Yakima roads won’t be fully clear for days, more snow expected

YAKIMA, Wash. — City of Yakima snow plows are working hard to clear snow from the main thoroughfares, but may take a few days to fully clear residential streets.

“Generally speaking, a complete clean of streets in the city can take about two days, sometimes three days depending on how much accumulation we have,” city spokesperson Randy Beehler said.

Beehler said crews went out prior to the snowfall to spread deicer at busy intersections and on roads with heavy traffic to help prevent the buildup of snow and ice in those areas.

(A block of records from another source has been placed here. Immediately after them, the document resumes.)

(* ===== verification/StoreOpen.v ===== *)
(** * Opening the store ([internal/state/store.go])

    The name of the data source, the two ways to open it, the quick check and the
    end.  The driver is the operations of a world; the statements of the
    migrations are the programs of [Migrate], run on a handle. *)

From S2P Require Export Migrate Credentials.

(** ** The name of the data source

    [url.URL] and [url.Values] for what is written here: the escapes of a path
    and of a component of a query. *)

Definition upper_hex (z : Z) : ascii := if z <? 10 then chr (48 + z) else chr (55 + z).

Definition is_unreserved (c : ascii) : bool :=
  is_digit c || is_lower c || in_range 65 90 (byte_of c) || existsb (Ascii.eqb c) ["-"; "_"; "."; "~"]%char.

(** [shouldEscape], negated: in a path, and in a query. *)
Definition path_plain (c : ascii) : bool :=
  is_unreserved c || existsb (Ascii.eqb c) ["$"; "&"; "+"; ","; "/"; ":"; ";"; "="; "@"]%char.

Definition percent (c : ascii) : string :=
  String "%" (String (upper_hex (byte_of c / 16)) (String (upper_hex (byte_of c mod 16)) "")).

Definition escape_path_char (c : ascii) : string := if path_plain c then String c "" else percent c.
Definition escape_query_char (c : ascii) : string :=
  if Ascii.eqb c " " then "+"%string else if is_unreserved c then String c "" else percent c.

Fixpoint escape (f : ascii -> string) (s : string) : string :=
  match s with EmptyString => "" | String c rest => f c +:+ escape f rest end.

(** [Values.Encode], for pairs in the order of their keys. *)
Definition encode_pair (p : string * string) : string :=
  escape escape_query_char p.1 +:+ String "=" (escape escape_query_char p.2).
Definition encode_values (ps : list (string * string)) : string := String.concat "&" (map encode_pair ps).

(** [URL.String] of a [file] URL with an absolute path. *)
Definition file_url (path : string) (ps : list (string * string)) : string :=
  "file://" +:+ escape escape_path_char path +:+ String "?" (encode_values ps).

Record store_Options : Type := MkStoreOptions { st_Path : string; st_BusyTimeout : Duration; st_IntegrityCheck : bool }.

Definition valid_store_options (o : store_Options) : bool :=
  negb (String.eqb (st_Path o) "" || negb (IsAbs (st_Path o)) || (st_BusyTimeout o <=? 0) || (Minute <? st_BusyTimeout o)).

(** [fmt.Sprintf("busy_timeout(%d)", options.BusyTimeout.Milliseconds())] *)
Definition busy_timeout (o : store_Options) : string := "busy_timeout(" +:+ itoa (Z.quot (st_BusyTimeout o) Millisecond) +:+ ")".

Definition open_error (cause : option error) : error := stateError state.ErrOpen cause.

Definition write_values (o : store_Options) : list (string * string) :=
  [("_pragma", "foreign_keys(1)"); ("_pragma", busy_timeout o); ("_pragma", "trusted_schema(0)"); ("mode", "rwc")]%string.
Definition read_values (o : store_Options) : list (string * string) :=
  [("_pragma", "foreign_keys(1)"); ("_pragma", busy_timeout o); ("_pragma", "query_only(1)"); ("_pragma", "trusted_schema(0)");
   ("mode", "ro")]%string.

Definition dataSourceName (o : store_Options) : Prelude.result error string :=
  if negb (valid_store_options o) then Err (open_error None) else Ok (file_url (st_Path o) (write_values o)).

(** ** The driver *)

(** The rows of a query of one text each, and the error that ends them. *)
Record text_rows : Type := MkTextRows { tr_rows : list (Prelude.result error string); tr_err : option error }.

(** A handle is a number.  [sq_Schema] runs the statements of a migration. *)
Class SqlDriver (D W : Type) : Type := {
  sq_Lstat : string -> M W error bool;
  sq_Open : string -> M W error Z;
  sq_Ping : Z -> M W error unit;
  sq_Exec : Z -> string -> M W error unit;
  sq_Schema : forall A, Z -> M (MW D) error A -> M W error A;
  sq_Rows : Z -> string -> M W error text_rows;
  sq_Chmod : string -> Z -> M W error unit;
  sq_Close : Z -> W -> option error * W }.

Section Open.
Context {D : Type} `{!Scripts D} {W : Type} `{!SqlDriver D W}.
Context (clock : Z -> Time) (dir : Prelude.result error (list DirEntry)).

(** An operation of the driver that fails with a category. *)
Definition driven {A} (c : state.ErrorCategory) (m : M W error A) : M W error A :=
  fun w => match m w with (Err e, w') => (Err (stateError c (Some e)), w') | ok => ok end.

(** The loop over the rows of [PRAGMA quick_check], from [count] on. *)
Fixpoint quick_rows (count : Z) (rows : list (Prelude.result error string)) : Prelude.result error Z :=
  match rows with
  | [] => Ok count
  | row :: rest =>
      if 100 <? count + 1 then Err (stateError state.ErrIntegrity None)
      else match row with
           | Err e => Err (stateError state.ErrIntegrity (Some e))
           | Ok text => if negb (String.eqb text "ok") then Err (stateError state.ErrIntegrity None)
                        else quick_rows (count + 1) rest
           end
  end.

Definition quick_answer (r : text_rows) : Prelude.result error unit :=
  match quick_rows 0 (tr_rows r) with
  | Err e => Err e
  | Ok count =>
      match tr_err r with
      | Some e => Err (stateError state.ErrIntegrity (Some e))
      | None => if negb (count =? 1) then Err (stateError state.ErrIntegrity None) else Ok tt
      end
  end.

Definition QuickCheck (db : Z) : M W error unit :=
  let! rows := driven state.ErrIntegrity (sq_Rows (D:=D) db "PRAGMA quick_check") in
  match quick_answer rows with Ok _ => mok tt | Err e => mfail e end.

(** What is done with a new handle; it is closed when that fails. *)
Definition opened (db : Z) (body : M W error unit) : M W error Z := fun w =>
  match body w with
  | (Ok _, w) => (Ok db, w)
  | (Err e, w) => let '(_, w) := sq_Close (D:=D) db w in (Err e, w)
  end.

Definition open_pragmas : list string :=
  ["PRAGMA journal_mode=WAL"; "PRAGMA synchronous=NORMAL"; "PRAGMA temp_store=MEMORY"; "PRAGMA secure_delete=ON"]%string.

Definition check_integrity (o : store_Options) (db : Z) : M W error unit :=
  if st_IntegrityCheck o then QuickCheck db else mok tt.

Definition Open_body (o : store_Options) (db : Z) : M W error unit :=
  let! _ := driven state.ErrOpen (sq_Ping (D:=D) db) in
  let! _ := mfor (fun pragma => driven state.ErrOpen (sq_Exec (D:=D) db pragma)) open_pragmas in
  match All dir with
  | Err e => mfail (stateError state.ErrMigration (Some e))
  | Ok all =>
      let! _ := sq_Schema unit db (Migrate clock all) in
      let! _ := check_integrity o db in
      driven state.ErrOpen (sq_Chmod (D:=D) (st_Path o) 384)
  end.

Definition Open (o : store_Options) : M W error Z :=
  match dataSourceName o with
  | Err e => mfail e
  | Ok dsn =>
      let! db := driven state.ErrOpen (sq_Open (D:=D) dsn) in
      opened db (Open_body o db)
  end.

Definition readOnlyDataSourceName (o : store_Options) : M W error string :=
  if negb (valid_store_options o) then mfail (open_error None)
  else
    let! regular := driven state.ErrOpen (sq_Lstat (D:=D) (st_Path o)) in
    if negb regular then mfail (open_error None) else mok (file_url (st_Path o) (read_values o)).

Definition OpenReadOnly_body (o : store_Options) (db : Z) : M W error unit :=
  let! _ := driven state.ErrOpen (sq_Ping (D:=D) db) in
  let! _ := sq_Schema unit db (verifyReadOnlyMigrations (All dir)) in
  check_integrity o db.

Definition OpenReadOnly (o : store_Options) : M W error Z :=
  let! dsn := readOnlyDataSourceName o in
  let! db := driven state.ErrOpen (sq_Open (D:=D) dsn) in
  opened db (OpenReadOnly_body o db).

(** [Store.Close] *)
Definition store_Close (db : Z) (w : W) : option error * W :=
  match sq_Close (D:=D) db w with
  | (Some e, w) => (Some (open_error (Some e)), w)
  | (None, w) => (None, w)
  end.
End Open.
(* ===== verification/ConfigEnv.v ===== *)
(** * The settings of the environment ([config/env.go])

    A variable [CROWDSHIELD_...] replaces one setting: the table of the variables,
    the parser of each kind of value, the switch of a feed, and the loop over the
    environment, which refuses what it does not know.  A pointer to a field of the
    configuration is a lens.  Parsing a float and the upper case of a text that is
    not ASCII are parameters. *)

From S2P Require Export Config GoTime.

(** [strconv.ParseFloat(_, 64)] ([None] is an error), and [strings.ToUpper] of a
    text that is not ASCII. *)
Class ConvLibrary : Type := { ParseFloat : string -> option float64; unicode_upper : string -> string }.

(** ** A field of a structure *)

(** The structure with a field replaced by what a function makes of it. *)
Class Field {R T : Type} (field : R -> T) : Type := set_field : (T -> T) -> R -> R.
Arguments set_field {R T} field {_} f r.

Once more than three inches of snow had accumulated, the city sent out its snow plows with priority given to places that are integral to public safety.

“They are focusing on hilly areas, police and fire stations and schools and also hospitals,” Beehler said.

Other priority areas include major arterials like Nob Hill Boulevard, Lincoln Avenue, Fruitvale Boulevard, Summitview Avenue, 40th Avenue, 16th Avenue and Fair Avenue. A full map of the city’s snow plow routes and priority roads can be found here.

Beehler said the city relies on private contractors to plow residential streets and people in those areas may have to wait longer for their roads to be cleared.

“What we primarily ask people to do is to just be patient,” Beehler said.

Beehler said they had anticipated a two-hour delay in opening city facilities Monday morning, but received enough accumulation that officials decided to keep most buildings closed for the day.

The city received about six to seven inches of snow Monday in the first big accumulation of the season. Meteorologists anticipate continuing light snow until Wednesday night, when the city is expected to accumulate three to five inches headed into Thursday morning.

Beehler said if possible, people should try not to park cars next to the curb on residential streets while the plows are working, as they can become buried in snow. He said residents should also remember that it is their responsibility to clear snow off sidewalks adjacent to their property.

“It’s also being nice to your neighbors,” Beehler said. “It’s doing a good job for the community, so everybody can be safe and get past those sidewalk areas that have snow or ice on them.”